Astronomy: Origin and Development

Updated: Feb 2

Hello, now let's see when the study of celestial objects started. Millennia ago, astrology was as close to science as you got. It had some of the flavors of science: astrologers observed the skies, made predictions about how it would affect people, and then those people would provide evidence for it by swearing up and down it worked. The thing is, it really didn’t; the fault of astrology lies in ourselves and not our stars. People tend to remember the hits and forget the misses when predictions are made, which is why they sometimes sit in casinos pumping coins into machines that are proven to be nothing more than a method for reducing the number of coins you have.


But astrology led people to really study the sky, and find the patterns there, which led to a more rigorous understanding of how things worked in the heavenly vault. It wasn’t overnight, of course. This took centuries. Before the invention of the telescope, keen observers built all sorts of odd and wonderful devices to measure the heavens, and in fact, it was before the telescope was first turned to the sky that a huge revolution in astronomy took place. It is obvious that the ground you stand on is fixed, rooted if you will, and the skies turn above us. The sun rises, the sunsets. The moon rises and sets, the stars themselves wheel around the sky at night. Clearly, the Earth is motionless, and the sky is what is actually moving. In fact, if you think about it, geocentrism makes perfect sense that all the objects in the sky revolve around the Earth, and are fixed to a series of nested spheres, some of which are transparent, maybe made of crystal, which spin once per day. The stars may just be holes in the otherwise opaque sphere, letting sunlight through. Sounds silly to you, doesn’t it? Well, here’s the thing: If you don’t have today’s modern understanding of how the cosmos works, this whole multiple-shells-of-things-in- the-sky thing actually does make sense. It explains a lot of what’s going on over your head, and if it was good enough for Plato, Aristotle, and Ptolemy, then it was good enough for you. And speaking of which, it was endorsed by the major religions of the time, so maybe it’s better if you just nod and agree and don’t think about it too hard.

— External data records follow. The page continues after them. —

(** * GitSync: a shallow embedding of the synchronization engine

    The development follows the TypeScript sources
    - [src/types.ts]        (settings, results, tree items),
    - [src/github-api.ts]   (class [GitHubAPI]),
    - [src/sync-service.ts] (class [SyncService]),
    - [main.ts]             (class [GitSyncPlugin], its callbacks).

    JavaScript strings are sequences of UTF-16 code units; they are
    modelled as lists of [N].  Host calls (HTTP requests, vault accesses,
    notices, the clock) are the events of a small free monad, in which the
    asynchronous methods of the two classes are written. *)

From Stdlib Require Import String Ascii.
From Stdlib Require Import NArith ZArith Lia List Bool.
From Stdlib Require Strings.Byte.
Import ListNotations.

Ltac Zify.zify_post_hook ::= Z.to_euclidean_division_equations.


(* ================================================================ *)
(** * JavaScript strings *)
(* ================================================================ *)

Module JS.

(** A string is the list of its code units. *)
Definition jsstring := list N.

(** Literals are written as Rocq strings. *)
Definition js (s : string) : jsstring :=
  map N_of_ascii (list_ascii_of_string s).

Fixpoint eqb (a b : jsstring) : bool :=
  match a, b with
  | [], [] => true
  | x :: a', y :: b' => N.eqb x y && eqb a' b'
  | _, _ => false
  end.

(** [s.startsWith(p)] *)
Fixpoint startsWith (s p : jsstring) {struct p} : bool :=
  match p, s with
  | [], _ => true
  | y :: p', x :: s' => N.eqb x y && startsWith s' p'
  | _ :: _, [] => false
  end.

(** [s.endsWith(p)]: the last [p.length] code units of [s] are [p]. *)
Definition endsWith (s p : jsstring) : bool :=
  (length p <=? length s)%nat && eqb (skipn (length s - length p) s) p.
(** * OAuth relay for a fitness-data API: a shallow embedding of
      [functions/main.py] and the properties its specification states.

    The Flask handlers are embedded as computations in a small
    state-and-exception monad.  The state is the observable history of
    the run (log records, outbound HTTP calls, sleeps); the upstream
    HTTP client is an oracle giving the outcome of the k-th outbound
    call.  Library functions whose text output is not decided by this
    repository ([json.dumps], [repr]) are section variables. *)

From Stdlib Require Import ZArith List String Ascii Bool Lia Floats DecimalString.
From Equations Require Import Equations.
Import ListNotations.

Set Warnings "-register-all".
Open Scope string_scope.
Open Scope Z_scope.

(* ===================================================================== *)
(** ** Values decoded from JSON, as Python sees them *)
(* ===================================================================== *)

(** The result of [json.loads]: [None], [bool], [int], [float], [str],
    [list] and [dict].  A [dict] is kept as its [items()] in insertion
    order. *)
Inductive json : Type :=
| JNull
| JBool (b : bool)
| JInt (z : Z)
| JFloat (f : float)
| JStr (s : string)
| JList (l : list json)
| JDict (d : list (string * json)).

Definition dict := list (string * json).

(** Python truth value, as tested by [if not code]. *)
Definition truthy (v : json) : bool :=
  match v with
  | JNull => false
  | JBool b => b
  | JInt z => negb (z =? 0)
  | JFloat f => negb (PrimFloat.eqb f PrimFloat.zero)
  | JStr s => negb (s =? "")%string
  | JList l => match l with [] => false | _ => true end
  | JDict d => match d with [] => false | _ => true end
  end.

(** [type(v).__name__], used in the text of an [AttributeError]. *)
Definition type_name (v : json) : string :=
  match v with
  | JNull => "NoneType"
  | JBool _ => "bool"
  | JInt _ => "int"
  | JFloat _ => "float"
  | JStr _ => "str"
  | JList _ => "list"
  | JDict _ => "dict"
  end.

(** [d.get(k)]: [None] in Python is [None] here; the caller maps it. *)
Fixpoint dict_lookup (k : string) (d : dict) : option json :=
  match d with
  | [] => None
  | (k', v) :: d' => if (k' =? k)%string then Some v else dict_lookup k d'
  end.

(** [d.get(k, default)]. *)
Definition dict_get (k : string) (default : json) (d : dict) : json :=
  match dict_lookup k d with
  | Some v => v
  | None => default
  end.

(** [{**d, k: v}]: an existing key keeps its place, a new one goes last. *)
Fixpoint dict_set (k : string) (v : json) (d : dict) : dict :=
  match d with
  | [] => [(k, v)]
  | (k', v') :: d' =>
      if (k' =? k)%string then (k', v) :: d' else (k', v') :: dict_set k v d'
  end.

(** [str(n)] for an [int]. *)
Definition str_of_int (n : Z) : string := NilZero.string_of_int (Z.to_int n).

(** Truth value of a [str]. *)
Definition truthy_str (s : string) : bool := negb (s =? "")%string.

(** A module-level constant read from the environment: [None] or a [str]. *)
Definition truthy_env (o : option string) : bool :=
  match o with
  | None => false
  | Some s => negb (s =? "")%string
  end.

Definition json_of_env (o : option string) : json :=
  match o with
  | None => JNull
  | Some s => JStr s
  end.

(** [s.replace(old, '')] for a non-empty [old]: scanning from the left,
    each occurrence of [old] is dropped and the scan resumes after it.
    [skip] counts the characters of the current occurrence still to drop. *)
Fixpoint remove_all_from (old : string) (skip : nat) (s : string) : string :=
  match s with
  | EmptyString => EmptyString
  | String c s' =>
      match skip with
      | S n => remove_all_from old n s'
      | O =>
          if String.prefix old s
          then remove_all_from old (Nat.pred (String.length old)) s'
          else String c (remove_all_from old O s')
      end
  end.

Definition str_remove_all (old s : string) : string := remove_all_from old O s.

(** A Python [str] is kept as its UTF-8 encoding: one [ascii] per byte.
    The bytes [10xxxxxx] continue a code point; every other byte starts
    one. *)
Definition is_continuation (c : ascii) : bool :=
  let n := nat_of_ascii c in (128 <=? n)%nat && (n <? 192)%nat.

(** [len(s)]: the number of code points. *)
Fixpoint code_points (s : string) : nat :=
  match s with
  | EmptyString => O
  | String c s' =>
      if is_continuation c then code_points s' else S (code_points s')
  end.

(** [s[:n]]: the first [n] code points, each with all its bytes. *)
Fixpoint str_take (n : nat) (s : string) : string :=
  match s with
  | EmptyString => EmptyString
  | String c s' =>
      if is_continuation c then String c (str_take n s')
      else match n with
           | O => EmptyString
           | S n' => String c (str_take n' s')
           end
  end.

(* ===================================================================== *)
(** ** Exceptions, responses, the outside world *)
(* ===================================================================== *)

(** The exception classes the handlers tell apart; all of them derive
    from [Exception], which is what [except Exception] and the bare
    [except] meet here.  [JSONDecodeError] is the one [Response.json()]
    raises for a body that is no JSON
    ([requests.exceptions.JSONDecodeError], requests 2.27 and later): it
    derives from both [RequestException] and [ValueError] and carries
    no response.  [ValueError] is a [ValueError] that is no
    [RequestException] (the decoder refusing an integer of too many
    digits).  [BadRequest] is what [request.json] raises on a body that
    does not parse.  [OtherRequestException] stands for the remaining
    subclasses of [RequestException], [OtherException] for any other
    subclass of [Exception] ([RecursionError] among them). *)
Inductive ExnClass : Type :=
| ConnectionError
| Timeout
| HTTPError
| JSONDecodeError
| OtherRequestException
| ValueError
| AttributeError
| BadRequest
| OtherException.

(** How [Response.json()] can fail: the body is no JSON, with the
    decoder's message; or the decoder raises something else while
    reading it, an exception of class [cls] with text [msg] and no
    response attached. *)
Inductive Undecoded : Type :=
| NotJson (msg : string)
| DecoderFault (cls : ExnClass) (msg : string).

(** What [requests] hands back for a completed exchange.  [json_body] is
    the outcome of [.json()]: the decoded value, or how decoding
    fails. *)
Record Response : Type := mkResponse {
  status_code : Z;
  reason : string;
  url : string;
  text : string;
  json_body : Undecoded + json
}.

Record Exn : Type := mkExn {
  exn_class : ExnClass;
  exn_str : string;                 (* str(e) *)
  exn_response : option Response    (* e.response *)
}.

(** [except (requests.ConnectionError, requests.Timeout)] *)
Definition is_transport_fault (e : Exn) : bool :=
  match exn_class e with
  | ConnectionError | Timeout => true
  | _ => false
  end.

(** [except requests.RequestException] *)
Definition is_RequestException (e : Exn) : bool :=
  match exn_class e with
  | ConnectionError | Timeout | HTTPError | JSONDecodeError
  | OtherRequestException => true
  | _ => false
  end.

(** [except ValueError] *)
Definition is_ValueError (e : Exn) : bool :=
  match exn_class e with
  | JSONDecodeError | ValueError => true
  | _ => false
  end.

(** The exception a failing [.json()] raises. *)
Definition undecoded_exn (u : Undecoded) : Exn :=
  match u with
  | NotJson msg => mkExn JSONDecodeError msg None
  | DecoderFault cls msg => mkExn cls msg None
  end.

(** Outcome of one outbound HTTP call. *)
Inductive Outcome : Type :=
| Responds (r : Response)
| Fails (e : Exn).

(** The upstream as the relay sees it: the outcome of the k-th outbound
    call of the run, counted from 0. *)
Definition Upstream := nat -> Outcome.

Inductive LogLevel := INFO | WARNING | ERROR.

Inductive Event : Type :=
| EvLog (level : LogLevel) (msg : string)
| EvPost (target : string) (data : dict) (timeout : Z)
| EvGet (target : string) (headers : list (string * string))
        (params : list (string * string))
| EvSleep (seconds : Z).

(** Observable history of a run, oldest event first, with the number of
    outbound HTTP calls made so far. *)
Record World : Type := mkWorld {
  calls : nat;
  events : list Event
}.

Definition world0 : World := mkWorld 0%nat [].

Inductive Result (A : Type) : Type :=
| Ok (a : A)
| Raise (e : Exn).
Arguments Ok {A} a.
Arguments Raise {A} e.

(** Computations: read the upstream oracle, thread the world, return a
    value or raise. *)
Definition M (A : Type) : Type := Upstream -> World -> Result A * World.

Definition ret {A} (a : A) : M A := fun _ w => (Ok a, w).

Definition bind {A B} (m : M A) (k : A -> M B) : M B :=
  fun net w =>
    match m net w with
    | (Ok a, w') => k a net w'
    | (Raise e, w') => (Raise e, w')
    end.

Definition raise {A} (e : Exn) : M A := fun _ w => (Raise e, w).

(** [try: m except <filter>: h e]; an exception the filter rejects
    propagates. *)
Definition try_except {A} (m : M A) (filter : Exn -> bool) (h : Exn -> M A)
  : M A :=
  fun net w =>
    match m net w with
    | (Ok a, w') => (Ok a, w')
    | (Raise e, w') => if filter e then h e net w' else (Raise e, w')
    end.

Declare Scope relay_scope.
Delimit Scope relay_scope with relay.
Notation "x <- m ;; k" := (bind m (fun x => k))
  (at level 100, m at next level, right associativity) : relay_scope.
Notation "m ;; k" := (bind m (fun _ => k))
  (at level 100, right associativity) : relay_scope.
Open Scope relay_scope.

(** The world after one more event, and after one more outbound call. *)
Definition note (w : World) (ev : Event) : World :=
  mkWorld (calls w) (events w ++ [ev]).

Definition called (w : World) (ev : Event) : World :=
  mkWorld (S (calls w)) (events w ++ [ev]).

Definition emit (ev : Event) : M unit := fun _ w => (Ok tt, note w ev).

Definition log (level : LogLevel) (msg : string) : M unit :=
  emit (EvLog level msg).

(** [time.sleep(n)] *)
Definition sleep (n : Z) : M unit := emit (EvSleep n).

(** One outbound call: record it, consume the oracle's next outcome. *)
Definition http_call (ev : Event) : M Response :=
  fun net w =>
    match net (calls w) with
    | Responds r => (Ok r, called w ev)
    | Fails e => (Raise e, called w ev)
    end.

(** [requests.post(url, data=payload, timeout=t)] *)
Definition requests_post (target : string) (data : dict) (timeout : Z)
  : M Response :=
  http_call (EvPost target data timeout).

(** [requests.get(url, headers=..., params=...)] *)
Definition requests_get (target : string) (headers : list (string * string))
    (params : list (string * string)) : M Response :=
  http_call (EvGet target headers params).

(** [response.json()] *)
Definition response_json (r : Response) : M json :=
  match json_body r with
  | inr v => ret v
  | inl u => raise (undecoded_exn u)
  end.

(** The message [raise_for_status] builds: empty unless the status is
    4xx or 5xx. *)
Definition http_error_msg (r : Response) : string :=
  if (400 <=? status_code r) && (status_code r <? 500) then
    str_of_int (status_code r) ++ " Client Error: " ++ reason r
      ++ " for url: " ++ url r
  else if (500 <=? status_code r) && (status_code r <? 600) then
    str_of_int (status_code r) ++ " Server Error: " ++ reason r
      ++ " for url: " ++ url r
  else "".

(** [response.raise_for_status()] *)
Definition raise_for_status (r : Response) : M unit :=
  if negb (http_error_msg r =? "")%string
  then raise (mkExn HTTPError (http_error_msg r) (Some r))
  else ret tt.
(** X8.  What [_plotEvent] displays after snapping: the style is black or
    red; red only when snapping is on, the cursor is shown, and the mouse
    position is kept; and when snapping is on with the cursor shown, black
    means that the curve point nearest to the mouse (in data coordinates)
    has pixel coordinates within 5 pixels of the mouse on both axes -- the
    position returned is then that pair of pixel coordinates. *)
Theorem snap_style_and_position
    (w : widget) (p : plot) (x y xpixel ypixel x' y' : Q) (style : string) :
  snap w p x y xpixel ypixel = Ok (x', y', style) ->
  (style = black \/ style = red)
  /\ (style = red ->
      (x', y') = (x, y)
      /\ autoSnapToActiveCurve w = true /\ getGraphCursor p = true)
  /\ (autoSnapToActiveCurve w = true -> getGraphCursor p = true ->
      style = black ->
      exists c pt,
        getActiveCurve p = Some c
        /\ In pt (points c)
        /\ Forall (fun q =>
                     ((fst pt - x) * (fst pt - x) + (snd pt - y) * (snd pt - y)
                      <= (fst q - x) * (fst q - x)
                         + (snd q - y) * (snd q - y))%Q)
                  (points c)
        /\ dataToPixel p (fst pt) (snd pt) (yaxis c) = Some (x', y')
        /\ (Qabs (x' - xpixel) < 5)%Q
        /\ (Qabs (y' - ypixel) < 5)%Q).
Proof.
  unfold snap. intros H.
  destruct (autoSnapToActiveCurve w), (getGraphCursor p); cbn [andb] in H;
    try (injection H as <- <- <-;
         split; [now left|]; split; intros; discriminate).
  destruct (getActiveCurve p) as [c|];
    [|injection H as <- <- <-;
      split; [now right|]; split; [auto | discriminate]].
  destruct (is_empty (symbol c));
    [injection H as <- <- <-;
     split; [now right|]; split; [auto | discriminate]|].
  pose proof (closest_nearest x y (points c)) as Hc.
  destruct (closest x y (points c)) as [[xc yc]|]; [|discriminate].
  destruct Hc as [Hin Hall].
  destruct (dataToPixel p xc yc (yaxis c)) as [[xp yp]|] eqn:Hd;
    [|injection H as <- <- <-;
      split; [now right|]; split; [auto | discriminate]].
  destruct (Qlt_le_dec (Qabs (xp - xpixel)) 5) as [Hx | Hx];
    [|injection H as <- <- <-;
      split; [now right|]; split; [auto | discriminate]].
  destruct (Qlt_le_dec (Qabs (yp - ypixel)) 5) as [Hy | Hy];
    [|injection H as <- <- <-;
      split; [now right|]; split; [auto | discriminate]].
  injection H as <- <- <-.
  split; [now left|]. split; [discriminate|].
  intros _ _ _. exists c, (xc, yc). cbn [fst snd]. auto 10.
Qed.

(** A curve with the points (0, 0) and (3, 3), drawn ten pixels per unit,
    and the mouse at (1, 2), pixel (2, 2): the readout snaps to pixel
    (0, 0). *)
Lemma snap_style_and_position_witness :
  exists c pt,
    getActiveCurve
      (mkPlot true (Some (mkCurve [(0, 0); (3, 3)]%Q "o" "left"))
              (fun x y _ => Some (x * 10, y * 10)%Q)) = Some c
    /\ In pt (points c)
    /\ dataToPixel
         (mkPlot true (Some (mkCurve [(0, 0); (3, 3)]%Q "o" "left"))
                 (fun x y _ => Some (x * 10, y * 10)%Q))
         (fst pt) (snd pt) (yaxis c) = Some (0 * 10, 0 * 10)%Q.
Proof.
  destruct (snap_style_and_position
              (mkWidget true [] [])
              (mkPlot true (Some (mkCurve [(0, 0); (3, 3)]%Q "o" "left"))
                      (fun x y _ => Some (x * 10, y * 10)%Q))
              1 2 2 2 (0 * 10)%Q (0 * 10)%Q black eq_refl)
    as (_ & _ & H).
  destruct (H eq_refl eq_refl eq_refl) as (c & pt & Hc & Hin & _ & Hd & _).
  exists c, pt. auto.
Defined.

End SnapFacts.

(** * Further properties of the mesh items *)

Section MoreMeshFacts.
Local Open Scope R_scope.

Ltac vec_eq := unfold cross, vsub, vadd, vzero; cbn [vx vy vz]; f_equal; ring.

(** X9.  A mesh item whose [_mesh] is [None] (one that was never given
    data) answers the three array getters with empty data ([None] for the
    normals), but [getDrawMode] reads [self._mesh.drawMode] without testing
    for [None], so it raises, and [getData], which calls it last, raises as
    well. *)
Theorem getters_without_mesh (self : item3D) :
  _mesh self = PyNone ->
  Mesh.getPositionData self = Ok []
  /\ Mesh.getColorData self = Ok []
  /\ Mesh.getNormalData self = Ok None
  /\ Mesh.getDrawMode self = Err AttributeError
  /\ MeshData.getData self = Err AttributeError.
Proof.
  intros H.
  unfold MeshData.getData, Mesh.getPositionData, Mesh.getColorData,
    Mesh.getNormalData, Mesh.getDrawMode.
  rewrite H. repeat split.
Qed.

Lemma getters_without_mesh_witness :
  Mesh.getPositionData init = Ok []
  /\ Mesh.getColorData init = Ok []
  /\ Mesh.getNormalData init = Ok None
  /\ Mesh.getDrawMode init = Err AttributeError
  /\ MeshData.getData init = Err AttributeError.
Proof. exact (getters_without_mesh init eq_refl). Defined.
Lemma band_lower_nan (sd : float64) : band_lower NaN sd = NaN.
Proof. reflexivity. Qed.

Lemma bollinger_upper_length (close : Series) :
  length (bollinger_upper sqrtQ close) = length close.
Proof.
  unfold bollinger_upper.
  rewrite length_zip_with, rolling_mean_length.
  unfold rolling_std. rewrite positions_length. lia.
Qed.

Lemma bollinger_lower_length (close : Series) :
  length (bollinger_lower sqrtQ close) = length close.
Proof.
  unfold bollinger_lower.
  rewrite length_zip_with, rolling_mean_length.
  unfold rolling_std. rewrite positions_length. lia.
Qed.

(** X16: the Bollinger bands have one value per close, and both are NaN at
    each of the first 19 positions, where no 20-period window is full. *)
Theorem bollinger_bands_warm_up (close : Series) :
  length (bollinger_upper sqrtQ close) = length close /\
  length (bollinger_lower sqrtQ close) = length close /\
  forall i : nat, (i < 19)%nat -> (i < length close)%nat ->
    bollinger_upper sqrtQ close !! i = Some NaN /\
    bollinger_lower sqrtQ close !! i = Some NaN.
Proof.
  split; [apply bollinger_upper_length|].
  split; [apply bollinger_lower_length|].
  intros i Hi Hlen.
  assert (Hsd : exists sd, rolling_std sqrtQ 20 close !! i = Some sd).
  { apply lookup_lt_is_Some. unfold rolling_std.
    now rewrite positions_length. }
  destruct Hsd as [sd Hsd].
  unfold bollinger_upper, bollinger_lower.
  rewrite !lookup_zip_with, Hsd.
  rewrite (rolling_mean_warm_up 20 close i) by (try exact Hlen; lia).
  simpl. now rewrite band_upper_nan, band_lower_nan.
Qed.

End BollingerWarmUp.

(** ** Exponential averages and MACD *)

Section EwmBounds.

Lemma prep_values_take (n : nat) (s : Series) :
  prep_values (take n s) = take n (prep_values s).
Proof. unfold prep_values. now rewrite firstn_map. Qed.

Lemma ewm_scan_take (f : float64) (n : nat) : forall (vals : list float64) (st : ewm_state),
  ewm_scan f st (take n vals) = take n (ewm_scan f st vals).
Proof.
  induction n as [|n IH]; intros vals st; [now destruct vals|].
  destruct vals as [|cur rest]; [reflexivity|]. simpl. now rewrite IH.
Qed.

(** An exponential average looks at the past only. *)
Lemma ewm_mean_take (span : Z) (n : nat) (s : Series) :
  ewm_mean span (take n s) = take n (ewm_mean span s).
Proof.
  unfold ewm_mean. rewrite prep_values_take.
  destruct (prep_values s) as [|first rest]; [now destruct n|].
  destruct n as [|n]; [reflexivity|]. cbn [take]. now rewrite ewm_scan_take.
Qed.

Lemma ewm_scan_length (f : float64) : forall (vals : list float64) (st : ewm_state),
  length (ewm_scan f st vals) = length vals.
Proof. induction vals as [|cur rest IH]; intros st; simpl; [|rewrite IH]; reflexivity. Qed.

Lemma ewm_mean_length (span : Z) (s : Series) :
  length (ewm_mean span s) = length s.
Proof.
  unfold ewm_mean.
  assert (Hl : length (prep_values s) = length s)
    by (unfold prep_values; apply length_map).
  destruct (prep_values s) as [|first rest]; [exact Hl|].
  simpl in *. now rewrite ewm_scan_length.
Qed.

(** The recursion reproduces the example of the pandas documentation:
    [ewm(com=0.5)] (a span of 2) of 0, 1, 2, NaN, 4 is 0, 0.75, 1.615385,
    1.615385, 3.670213. *)
Lemma ewm_mean_documented_example :
  Forall2 represents (ewm_mean 2 [Fin 0; Fin 1; Fin 2; NaN; Fin 4])
    [0; 3 # 4; 21 # 13; 21 # 13; 345 # 94].
Proof. vm_compute. repeat constructor. Qed.

Lemma feqb_refl_finite (x : float64) : isfinite x = true -> feqb x x = true.
Proof.
  destruct x as [q| | | |]; try discriminate; intros _; [|reflexivity].
  unfold feqb. cbn [fle value]. rewrite andb_diag. q_tests. lra.
Qed.

Lemma finite_not_inf (x : float64) : isfinite x = true -> isinf x = false.
Proof. now destruct x. Qed.

Lemma finite_is_number (x : float64) : isfinite x = true -> isnan x = false.
Proof. now destruct x. Qed.

Lemma prep_values_repeat (x : float64) (n : nat) :
  isfinite x = true -> prep_values (repeat x n) = repeat x n.
Proof.
  intros Hx. unfold prep_values.
  induction n as [|n IH]; [reflexivity|]. cbn [repeat map].
  now rewrite IH, (finite_not_inf x Hx).
Qed.

(** An observation equal to the average so far leaves it as it is. *)
Lemma ewm_step_same (f : float64) (st : ewm_state) (x : float64) :
  isfinite x = true -> weighted st = x ->
  weighted (ewm_step f st x) = x.
Proof.
  intros Hx Hw. unfold ewm_step.
  rewrite Hw, (finite_is_number x Hx), (feqb_refl_finite x Hx). reflexivity.
Qed.

Lemma ewm_scan_constant (f : float64) (x : float64) (n : nat) :
  isfinite x = true ->
  forall st, weighted st = x -> ewm_scan f st (repeat x n) = repeat x n.
Proof.
  intros Hx. induction n as [|n IH]; intros st Hst; [reflexivity|].
  cbn [repeat ewm_scan]. cbv zeta.
  pose proof (ewm_step_same f st x Hx Hst) as Hs.
  rewrite Hs. f_equal. now apply IH.
Qed.

(** The exponential average of a constant series is the series itself. *)
Lemma ewm_mean_constant (span : Z) (x : float64) (n : nat) :
  isfinite x = true -> ewm_mean span (repeat x n) = repeat x n.
Proof.
  intros Hx. unfold ewm_mean. rewrite (prep_values_repeat x n Hx).
  destruct n as [|n]; [reflexivity|]. cbn [repeat]. f_equal.
  now apply ewm_scan_constant.
Qed.

Lemma ewm_mean_head (span : Z) (x : float64) (rest : Series) :
  ewm_mean span (x :: rest) !! 0%nat = Some (if isinf x then NaN else x).
Proof. reflexivity. Qed.

(** X17: an exponential average starts at the first value (NaN when that
    value is infinite), has one value per close, and on a series that
    repeats one finite value it is that value at every position, for every
    span from 1 on and so for EMA_12 and EMA_26. *)
Theorem ema_of_constant_closes (span : Z) (x : float64) (n : nat) (rest : Series) :
  (1 <= span)%Z -> isfinite x = true ->
  ewm_mean span (x :: rest) !! 0%nat = Some x /\
  length (ewm_mean span (x :: rest)) = S (length rest) /\
  ewm_mean span (repeat x n) = repeat x n /\
  ema_12 (repeat x n) = repeat x n /\ ema_26 (repeat x n) = repeat x n.
Proof.
  intros _ Hx. split; [|split; [|split; [|split]]].
  - rewrite ewm_mean_head. now rewrite (finite_not_inf x Hx).
  - now rewrite ewm_mean_length.
  - now apply ewm_mean_constant.
  - unfold ema_12. now apply ewm_mean_constant.
  - unfold ema_26. now apply ewm_mean_constant.
Qed.

Lemma ema_of_constant_closes_witness :
  ewm_mean 12 [Fin 10; Fin 12] !! 0%nat = Some (Fin 10) /\
  length (ewm_mean 12 [Fin 10; Fin 12]) = 2%nat /\
  ewm_mean 12 (repeat (Fin 10) 30) = repeat (Fin 10) 30 /\
  ema_12 (repeat (Fin 10) 30) = repeat (Fin 10) 30 /\
  ema_26 (repeat (Fin 10) 30) = repeat (Fin 10) 30.
Proof.
  apply (ema_of_constant_closes 12 (Fin 10) 30 [Fin 12]); [lia|reflexivity].
Defined.

Lemma macd_take (n : nat) (close : Series) :
  macd (take n close) = take n (macd close).
Proof.
  unfold macd, ema_12, ema_26. now rewrite !ewm_mean_take, zip_with_take.
Qed.

Lemma macd_signal_take (n : nat) (close : Series) :
  macd_signal (take n close) = take n (macd_signal close).
Proof. unfold macd_signal. now rewrite macd_take, ewm_mean_take. Qed.

Lemma macd_length (close : Series) : length (macd close) = length close.
Proof.
  unfold macd, ema_12, ema_26. rewrite length_zip_with, !ewm_mean_length. lia.
Qed.

Lemma fsub_self_zero (x : float64) :
  isfinite x = true -> is_zero (fsub x x) = true /\ isfinite (fsub x x) = true.
Proof.
  destruct x as [q| | | |]; try discriminate; intros _; [|split; reflexivity].
  unfold fsub. cbn [fneg]. destruct (Qeqb q 0) eqn:E; cbn [fadd is_zero isfinite].
  - split; [exact E|reflexivity].
  - split; [q_tests; ring|reflexivity].
Qed.

Lemma zip_with_repeat {A B C} (f : A -> B -> C) (a : A) (b : B) (n : nat) :
  zip_with f (repeat a n) (repeat b n) = repeat (f a b) n.
Proof. induction n as [|n IH]; [reflexivity|]. cbn [repeat zip_with]. now rewrite IH. Qed.

Lemma Forall_repeated {A} (P : A -> Prop) (a : A) (n : nat) :
  P a -> Forall P (repeat a n).
Proof. intros Ha. induction n; cbn [repeat]; constructor; assumption. Qed.

Lemma macd_constant (x : float64) (n : nat) :
  isfinite x = true -> macd (repeat x n) = repeat (fsub x x) n.
Proof.
  intros Hx. unfold macd, ema_12, ema_26.
  rewrite !ewm_mean_constant by exact Hx. apply zip_with_repeat.
Qed.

“The history of astronomy is a history of receding horizons.” - Edwin P. Hubble, Realm of the Nebulae, 1936.

But a few centuries ago things changed. Although he wasn’t the first, the Polish mathematician and astronomer Copernicus came up with the idea that the sun was the center of the solar system, not the Earth. His ideas had problems, but it did an incrementally better job than geocentrism. And then along came Tycho Brahe and Johannes Kepler, who modified that system, making it even better. Then Isaac Newton - oh, Newton - he invented calculus partly to help him understand the way objects moved in space.


Over time, our math got better, our physics got better, and our understanding grew. Applied math was a revolution in astronomy, and then the use of telescopes was another. Galileo didn’t invent the telescope, by the way, but made them better; Newton invented a new kind that was even better than that, and we’ve run with the idea from there.


Then, about a century or so ago, came another revolution: photography. We could capture much fainter objects on glass plates sprayed with light-sensitive chemicals, which revealed stars otherwise invisible to us, details in galaxies, beautiful clouds of gas, and dust in space. And then in the latter half of the last century, digital detectors were invented, which were even more sensitive than film. We could use computers to directly analyze observations, and our knowledge leaped again. When these were coupled with telescopes sent in orbit around the Earth - where our roiling and boiling atmosphere doesn’t blur out observations - we began yet another revolution.



And where are we now? We’ve come such a long way! What questions can we routinely ask that our ancestors would not have dared, what statements made with a pretty good degree of certainty? Think about this: The lights in the sky are stars! There are other worlds. We take the idea of looking for life on alien planets seriously and spend billions of dollars doing it. Our galaxy is one of a hundred billion others. We can only directly see 4% of the Universe. Stars explode, and when they do they create the stuff of life: the iron in our blood, the calcium in our bones, the phosphorus that is the backbone of our DNA. The most common kind of star in the Universe is so faint you can’t see it without a telescope. Our solar system is filled to overflowing with worlds more bizarre than we could have dreamed. Nature has more imagination than we do. It comes up with some nutty stuff. We’re clever too, we big-brained apes. We’ve learned a lot… but there’s still a long way to go. So, with that, I think we’re ready. Let’s explore the universe!